##### Material for this task #####
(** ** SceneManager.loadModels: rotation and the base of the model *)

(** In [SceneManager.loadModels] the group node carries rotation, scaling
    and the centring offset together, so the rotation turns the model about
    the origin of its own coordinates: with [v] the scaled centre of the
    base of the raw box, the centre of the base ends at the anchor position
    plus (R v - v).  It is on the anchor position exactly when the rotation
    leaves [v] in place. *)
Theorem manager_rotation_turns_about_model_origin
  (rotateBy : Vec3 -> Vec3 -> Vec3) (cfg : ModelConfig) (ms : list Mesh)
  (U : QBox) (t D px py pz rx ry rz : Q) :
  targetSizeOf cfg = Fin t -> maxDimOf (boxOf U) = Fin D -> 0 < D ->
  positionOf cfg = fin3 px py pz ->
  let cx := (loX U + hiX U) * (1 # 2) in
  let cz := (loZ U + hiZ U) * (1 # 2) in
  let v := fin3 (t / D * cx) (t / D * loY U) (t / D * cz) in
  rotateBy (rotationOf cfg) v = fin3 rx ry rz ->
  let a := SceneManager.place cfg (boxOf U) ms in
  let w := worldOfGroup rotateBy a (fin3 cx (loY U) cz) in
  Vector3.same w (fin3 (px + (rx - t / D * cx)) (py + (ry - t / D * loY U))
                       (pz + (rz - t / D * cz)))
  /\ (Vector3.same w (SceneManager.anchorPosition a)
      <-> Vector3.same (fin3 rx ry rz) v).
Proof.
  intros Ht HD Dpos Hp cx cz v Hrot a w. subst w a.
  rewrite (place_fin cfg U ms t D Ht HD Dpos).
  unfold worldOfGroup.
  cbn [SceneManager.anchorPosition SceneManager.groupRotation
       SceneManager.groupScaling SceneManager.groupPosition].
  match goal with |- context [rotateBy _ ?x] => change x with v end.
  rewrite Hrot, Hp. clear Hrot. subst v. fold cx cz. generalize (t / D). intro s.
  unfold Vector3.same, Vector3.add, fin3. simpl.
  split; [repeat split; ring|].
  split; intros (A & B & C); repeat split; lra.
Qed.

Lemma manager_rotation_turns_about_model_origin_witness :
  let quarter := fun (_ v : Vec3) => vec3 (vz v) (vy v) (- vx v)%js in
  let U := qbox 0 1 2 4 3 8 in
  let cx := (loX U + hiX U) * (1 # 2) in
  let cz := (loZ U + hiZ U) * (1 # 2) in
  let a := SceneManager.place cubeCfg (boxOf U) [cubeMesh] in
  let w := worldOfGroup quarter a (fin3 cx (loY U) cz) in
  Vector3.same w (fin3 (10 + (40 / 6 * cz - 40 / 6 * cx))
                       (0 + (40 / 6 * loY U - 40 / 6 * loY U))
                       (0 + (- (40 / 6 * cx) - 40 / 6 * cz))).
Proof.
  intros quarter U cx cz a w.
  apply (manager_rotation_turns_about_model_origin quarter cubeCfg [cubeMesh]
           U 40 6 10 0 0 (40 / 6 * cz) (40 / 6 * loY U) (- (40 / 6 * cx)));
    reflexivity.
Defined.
#####
Filter the entries above and keep only the lines with the word "same".

Exercise output:
  Vector3.same w (fin3 (px + (rx - t / D * cx)) (py + (ry - t / D * loY U))
  /\ (Vector3.same w (SceneManager.anchorPosition a)
      <-> Vector3.same (fin3 rx ry rz) v).
  unfold Vector3.same, Vector3.add, fin3. simpl.
  Vector3.same w (fin3 (10 + (40 / 6 * cz - 40 / 6 * cx))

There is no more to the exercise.